Indeed, the punishment boxing and MMA inflict on the body has sparked outcries from some in the health community to ban these bouts. But Mayweather doesn’t think that day will come. “It’s an important sport that gives opportunity to young men—and, now, even women—who come from disadvantaged communities to find a way out,” he says. “It has given many young athletes a chance to strive and make some money for themselves and their families. Fighters are tough, determined individuals who would never allow anything to happen to the history and current state of this ‘sweet science,’” as the sport of boxing is sometimes known.
Langford doesn’t want to see boxing banned. “What we’re trying to do is protect the player and the game,” she says. “I believe the key is to continue our research into understanding how we can better equip the players and the athletes to sustain these blows.”
In the ring, Mayweather employed a signature shoulder roll that minimized his adversaries’ opportunities to land damaging blows to his head and body. “Everyone knows I am one of the best defensive fighters ever. Boxing is a sport where the goal is to hit and not get hit,” he says. “I practiced my defensive skills just as much as my offensive skills. I never worried about showing off by going for the knockout—if it came, it came—or having to be in a bloodbath to get the victory. The best fighters are always the ones that can defend themselves while beating their opponent too.”
Now that he’s not a contender—at least until he decides to come out of retirement once again—Mayweather lives by the rules of the game he’s played his whole life.
“I don’t drink, smoke or do drugs,” he says. “So I have the same strength I did during boxing not to abuse my health or wellness and to live as long as I can.”
The Ring vs. the Cage
Is boxing more deadly than bloody mixed martial arts?
At press time, speculation continues to swirl about whether Floyd Mayweather will reemerge from retirement to fight mixed martial arts (MMA) fighter and reigning Ultimate Fighting Championship lightweight champ Conor McGregor. The buzz about this matchup has sparked intermittent flare-ups of trash talk between these two athletes and generated animated conversations among fans about which sport is more dangerous. The answer: The combat sports are equally perilous, albeit in different ways, according to findings reported in The New York Times.

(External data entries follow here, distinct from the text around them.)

(** * Custom-domain orchestration of site-replicator: model and properties

    The development embeds the domain-connection code of the repository:
    - [services/domain-service.js]  (class DomainService),
    - the model [Domain]            (the mongoose schema, its methods and statics),
    - the router of the domain API  (add, get, verify, delete, renew),
    - [services/cron-service.js]    (class CronService).

    Everything the code asks of the outside (DNS, the file system, the
    [nginx] and [certbot] processes, the clock) is answered by an oracle that
    may depend on all the calls made before; every call and its answer is
    appended to a trace.  The collection of domain documents has a unique
    index on [domain] and is a finite map from that key.  Queries reach the
    database as the code writes them, the values of a filter cast by the
    schema as the values of a document are (the behaviour of Mongoose with
    [strictQuery] off, its default). *)

From Stdlib Require Import ZArith List Ascii String Bool Lia Permutation.
From stdpp Require Import gmap strings sorting.

Open Scope string_scope.
Open Scope Z_scope.

(** ** JavaScript strings

    Strings are sequences of ASCII characters, which is what host names,
    slugs, shell commands and the generated configuration consist of. *)

Module Js.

For the study, researchers from the University of Alberta in Canada examined the post-fight medical records of more than 1,180 MMA fighters and 550 boxers during a 10-year period. Findings showed that fighters in the UFC cage (a.k.a. the Octagon) suffered injury more often than boxers, but pugilists received more severe damage, such as being knocked out.
In addition, scientists noted that MMA contenders were more likely to sustain minor injuries, such as contusions, bruises, bloody noses and facial cuts, at a higher rate than boxers. The boxers, however, experienced more harmful traumas, such as concussions, loss of consciousness, broken noses and bones, and eye injuries, including detached retinas.
What’s more, despite the bloodletting at mixed martial arts bouts that seem to scream for somebody to call the cops, boxers were more likely to require longer medical recovery periods than their MMA counterparts.